What this task involves: Restate word for word the lines that begin the listing and end with the line holding "use, is a sequence".

BEGIN Supplied entries

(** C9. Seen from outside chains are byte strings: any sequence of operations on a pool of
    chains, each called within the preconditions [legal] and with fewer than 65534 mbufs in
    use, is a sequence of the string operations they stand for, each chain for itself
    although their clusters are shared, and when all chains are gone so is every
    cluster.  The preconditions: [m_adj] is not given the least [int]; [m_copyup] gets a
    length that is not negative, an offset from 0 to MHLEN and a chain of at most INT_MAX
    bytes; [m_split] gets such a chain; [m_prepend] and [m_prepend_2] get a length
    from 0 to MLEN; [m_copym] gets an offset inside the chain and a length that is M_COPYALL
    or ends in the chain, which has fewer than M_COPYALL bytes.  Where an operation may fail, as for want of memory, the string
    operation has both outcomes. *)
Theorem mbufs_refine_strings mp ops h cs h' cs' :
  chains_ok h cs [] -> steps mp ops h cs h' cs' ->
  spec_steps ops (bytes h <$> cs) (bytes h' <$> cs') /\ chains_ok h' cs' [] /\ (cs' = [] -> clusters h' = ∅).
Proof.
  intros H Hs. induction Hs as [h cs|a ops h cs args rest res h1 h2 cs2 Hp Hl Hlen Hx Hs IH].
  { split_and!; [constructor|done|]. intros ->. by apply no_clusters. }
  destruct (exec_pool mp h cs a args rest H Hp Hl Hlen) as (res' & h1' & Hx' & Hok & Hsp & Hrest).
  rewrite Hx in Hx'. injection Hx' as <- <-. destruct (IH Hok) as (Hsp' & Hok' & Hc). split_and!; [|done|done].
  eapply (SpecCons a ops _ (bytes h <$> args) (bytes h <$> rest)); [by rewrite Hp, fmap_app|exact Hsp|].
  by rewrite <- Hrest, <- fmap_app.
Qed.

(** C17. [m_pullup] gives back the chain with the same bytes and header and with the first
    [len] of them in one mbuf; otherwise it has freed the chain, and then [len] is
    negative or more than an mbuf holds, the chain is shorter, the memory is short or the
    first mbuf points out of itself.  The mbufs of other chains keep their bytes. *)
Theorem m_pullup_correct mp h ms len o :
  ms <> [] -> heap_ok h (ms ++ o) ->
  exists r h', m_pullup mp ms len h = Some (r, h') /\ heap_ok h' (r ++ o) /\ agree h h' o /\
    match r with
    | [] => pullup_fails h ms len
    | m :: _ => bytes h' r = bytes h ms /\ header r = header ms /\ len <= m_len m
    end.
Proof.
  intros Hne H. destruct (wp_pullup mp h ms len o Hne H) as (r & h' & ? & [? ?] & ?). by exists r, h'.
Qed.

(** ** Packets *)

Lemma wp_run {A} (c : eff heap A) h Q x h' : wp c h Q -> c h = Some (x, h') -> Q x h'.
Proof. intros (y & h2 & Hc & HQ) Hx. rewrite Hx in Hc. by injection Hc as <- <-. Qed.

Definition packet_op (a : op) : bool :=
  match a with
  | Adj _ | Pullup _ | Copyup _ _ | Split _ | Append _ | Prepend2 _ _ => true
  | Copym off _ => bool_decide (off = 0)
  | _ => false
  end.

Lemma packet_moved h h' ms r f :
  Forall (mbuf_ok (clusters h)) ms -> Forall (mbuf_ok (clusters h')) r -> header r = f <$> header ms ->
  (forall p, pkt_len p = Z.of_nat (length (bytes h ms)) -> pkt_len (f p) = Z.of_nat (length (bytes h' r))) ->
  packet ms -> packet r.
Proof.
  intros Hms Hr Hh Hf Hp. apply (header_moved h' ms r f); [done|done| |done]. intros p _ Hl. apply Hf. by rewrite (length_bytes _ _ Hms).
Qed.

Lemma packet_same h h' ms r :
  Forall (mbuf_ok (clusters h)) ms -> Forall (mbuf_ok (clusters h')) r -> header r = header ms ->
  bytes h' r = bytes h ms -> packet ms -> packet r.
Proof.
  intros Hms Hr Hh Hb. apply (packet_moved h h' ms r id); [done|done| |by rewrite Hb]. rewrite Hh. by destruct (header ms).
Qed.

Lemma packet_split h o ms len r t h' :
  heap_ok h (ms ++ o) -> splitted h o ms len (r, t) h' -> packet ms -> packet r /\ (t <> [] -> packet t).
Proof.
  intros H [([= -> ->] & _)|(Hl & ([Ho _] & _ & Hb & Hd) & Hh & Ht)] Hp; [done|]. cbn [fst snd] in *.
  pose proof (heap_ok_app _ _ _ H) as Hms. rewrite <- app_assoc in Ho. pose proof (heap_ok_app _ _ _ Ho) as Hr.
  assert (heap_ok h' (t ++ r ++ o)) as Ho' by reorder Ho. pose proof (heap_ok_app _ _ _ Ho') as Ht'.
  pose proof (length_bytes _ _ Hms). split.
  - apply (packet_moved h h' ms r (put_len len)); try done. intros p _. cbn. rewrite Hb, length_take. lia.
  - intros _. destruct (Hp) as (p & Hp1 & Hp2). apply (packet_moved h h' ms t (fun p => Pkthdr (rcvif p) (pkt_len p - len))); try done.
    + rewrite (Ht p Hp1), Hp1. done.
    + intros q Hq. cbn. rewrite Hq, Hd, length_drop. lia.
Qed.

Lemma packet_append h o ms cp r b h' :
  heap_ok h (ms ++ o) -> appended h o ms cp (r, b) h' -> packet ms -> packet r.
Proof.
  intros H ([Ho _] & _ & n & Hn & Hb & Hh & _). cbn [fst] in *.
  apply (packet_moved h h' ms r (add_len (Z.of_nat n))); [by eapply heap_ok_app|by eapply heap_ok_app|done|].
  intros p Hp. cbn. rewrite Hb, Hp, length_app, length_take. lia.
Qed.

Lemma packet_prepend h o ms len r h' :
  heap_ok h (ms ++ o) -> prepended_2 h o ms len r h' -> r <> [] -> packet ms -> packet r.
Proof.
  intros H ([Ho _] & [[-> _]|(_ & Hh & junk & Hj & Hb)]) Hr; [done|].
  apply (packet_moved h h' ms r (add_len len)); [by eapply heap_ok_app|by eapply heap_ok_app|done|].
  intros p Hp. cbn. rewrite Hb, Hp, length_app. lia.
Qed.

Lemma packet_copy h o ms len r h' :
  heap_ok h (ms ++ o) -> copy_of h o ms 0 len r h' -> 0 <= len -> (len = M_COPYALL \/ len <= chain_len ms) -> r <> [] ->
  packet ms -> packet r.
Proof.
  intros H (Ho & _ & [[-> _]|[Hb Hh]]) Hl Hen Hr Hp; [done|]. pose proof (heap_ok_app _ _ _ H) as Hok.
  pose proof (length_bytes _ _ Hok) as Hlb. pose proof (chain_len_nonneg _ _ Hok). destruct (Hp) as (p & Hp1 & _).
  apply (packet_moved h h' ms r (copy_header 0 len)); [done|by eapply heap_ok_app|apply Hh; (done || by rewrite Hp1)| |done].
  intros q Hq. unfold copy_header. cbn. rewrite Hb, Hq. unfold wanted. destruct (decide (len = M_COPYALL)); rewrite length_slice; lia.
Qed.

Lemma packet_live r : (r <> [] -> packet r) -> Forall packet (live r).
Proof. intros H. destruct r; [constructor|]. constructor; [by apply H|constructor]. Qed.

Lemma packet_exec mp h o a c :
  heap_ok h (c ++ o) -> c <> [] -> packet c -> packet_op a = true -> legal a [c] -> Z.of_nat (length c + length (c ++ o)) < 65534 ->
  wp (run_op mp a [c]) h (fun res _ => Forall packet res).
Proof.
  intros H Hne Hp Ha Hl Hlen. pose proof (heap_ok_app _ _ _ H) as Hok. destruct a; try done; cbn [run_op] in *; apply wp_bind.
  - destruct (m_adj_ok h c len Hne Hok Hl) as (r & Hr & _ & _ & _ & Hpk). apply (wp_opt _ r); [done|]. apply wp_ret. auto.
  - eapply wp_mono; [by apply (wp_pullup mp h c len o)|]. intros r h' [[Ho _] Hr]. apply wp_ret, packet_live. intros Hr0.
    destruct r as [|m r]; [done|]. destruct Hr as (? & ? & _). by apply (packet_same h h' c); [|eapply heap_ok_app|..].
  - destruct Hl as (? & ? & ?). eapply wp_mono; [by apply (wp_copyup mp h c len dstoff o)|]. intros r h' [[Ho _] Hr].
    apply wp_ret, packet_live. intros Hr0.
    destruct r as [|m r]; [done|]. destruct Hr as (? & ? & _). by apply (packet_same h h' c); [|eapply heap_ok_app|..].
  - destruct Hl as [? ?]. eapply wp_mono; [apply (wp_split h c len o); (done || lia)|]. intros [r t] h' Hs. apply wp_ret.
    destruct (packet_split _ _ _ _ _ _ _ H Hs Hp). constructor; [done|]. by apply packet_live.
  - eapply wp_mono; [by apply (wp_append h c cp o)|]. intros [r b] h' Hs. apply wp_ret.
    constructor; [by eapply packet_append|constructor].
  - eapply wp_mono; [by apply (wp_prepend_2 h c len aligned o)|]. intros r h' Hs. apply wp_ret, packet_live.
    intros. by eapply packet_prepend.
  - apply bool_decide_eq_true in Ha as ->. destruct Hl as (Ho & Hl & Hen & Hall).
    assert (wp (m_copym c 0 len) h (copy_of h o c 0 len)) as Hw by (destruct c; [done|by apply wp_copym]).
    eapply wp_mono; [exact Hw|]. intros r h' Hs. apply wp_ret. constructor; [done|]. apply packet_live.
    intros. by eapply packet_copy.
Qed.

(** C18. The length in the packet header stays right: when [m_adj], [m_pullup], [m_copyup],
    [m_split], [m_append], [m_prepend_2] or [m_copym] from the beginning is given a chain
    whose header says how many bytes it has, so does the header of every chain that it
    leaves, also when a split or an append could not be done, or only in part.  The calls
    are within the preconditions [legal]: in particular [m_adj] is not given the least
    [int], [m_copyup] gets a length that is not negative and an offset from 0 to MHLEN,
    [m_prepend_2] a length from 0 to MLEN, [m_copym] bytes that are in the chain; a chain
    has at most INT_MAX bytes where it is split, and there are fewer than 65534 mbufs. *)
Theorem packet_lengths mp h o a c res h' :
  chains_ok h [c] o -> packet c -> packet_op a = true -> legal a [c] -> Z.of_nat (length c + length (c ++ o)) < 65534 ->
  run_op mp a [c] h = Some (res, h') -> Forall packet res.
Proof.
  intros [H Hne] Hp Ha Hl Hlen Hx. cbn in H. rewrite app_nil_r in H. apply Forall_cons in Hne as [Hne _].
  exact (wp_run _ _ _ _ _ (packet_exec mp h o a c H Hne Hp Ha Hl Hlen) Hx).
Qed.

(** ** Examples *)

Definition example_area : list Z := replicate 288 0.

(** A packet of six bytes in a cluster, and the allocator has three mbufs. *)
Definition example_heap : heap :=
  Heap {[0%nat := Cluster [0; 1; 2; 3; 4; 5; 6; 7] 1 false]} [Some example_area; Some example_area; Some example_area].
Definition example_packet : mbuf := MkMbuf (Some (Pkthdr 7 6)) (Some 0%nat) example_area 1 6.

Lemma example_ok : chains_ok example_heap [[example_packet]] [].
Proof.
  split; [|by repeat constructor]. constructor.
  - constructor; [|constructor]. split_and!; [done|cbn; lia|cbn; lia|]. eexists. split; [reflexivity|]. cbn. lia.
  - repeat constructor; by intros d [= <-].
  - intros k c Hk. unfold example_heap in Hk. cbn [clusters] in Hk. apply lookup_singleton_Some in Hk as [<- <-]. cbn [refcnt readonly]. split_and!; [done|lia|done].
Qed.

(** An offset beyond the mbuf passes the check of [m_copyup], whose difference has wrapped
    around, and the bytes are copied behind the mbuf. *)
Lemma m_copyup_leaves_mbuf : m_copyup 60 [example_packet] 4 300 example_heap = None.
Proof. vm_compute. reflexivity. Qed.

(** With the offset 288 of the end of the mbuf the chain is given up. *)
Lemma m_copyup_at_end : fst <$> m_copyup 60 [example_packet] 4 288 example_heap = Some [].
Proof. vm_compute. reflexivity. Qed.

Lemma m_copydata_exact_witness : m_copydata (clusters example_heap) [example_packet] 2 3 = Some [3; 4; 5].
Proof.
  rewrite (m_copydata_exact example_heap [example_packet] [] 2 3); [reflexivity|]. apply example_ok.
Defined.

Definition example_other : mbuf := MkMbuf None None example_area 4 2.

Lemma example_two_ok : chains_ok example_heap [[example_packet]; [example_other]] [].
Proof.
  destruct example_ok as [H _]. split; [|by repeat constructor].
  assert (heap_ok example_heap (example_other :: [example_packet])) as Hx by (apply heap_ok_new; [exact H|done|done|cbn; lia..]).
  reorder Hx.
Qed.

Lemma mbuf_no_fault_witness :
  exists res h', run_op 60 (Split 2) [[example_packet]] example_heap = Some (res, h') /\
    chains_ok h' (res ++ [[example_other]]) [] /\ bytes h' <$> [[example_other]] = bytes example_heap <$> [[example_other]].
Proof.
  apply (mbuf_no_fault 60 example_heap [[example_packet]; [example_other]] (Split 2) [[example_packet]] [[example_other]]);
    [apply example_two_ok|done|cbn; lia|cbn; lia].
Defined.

END Supplied entries

Result below:
(** C9. Seen from outside chains are byte strings: any sequence of operations on a pool of
    chains, each called within the preconditions [legal] and with fewer than 65534 mbufs in
    use, is a sequence of the string operations they stand for, each chain for itself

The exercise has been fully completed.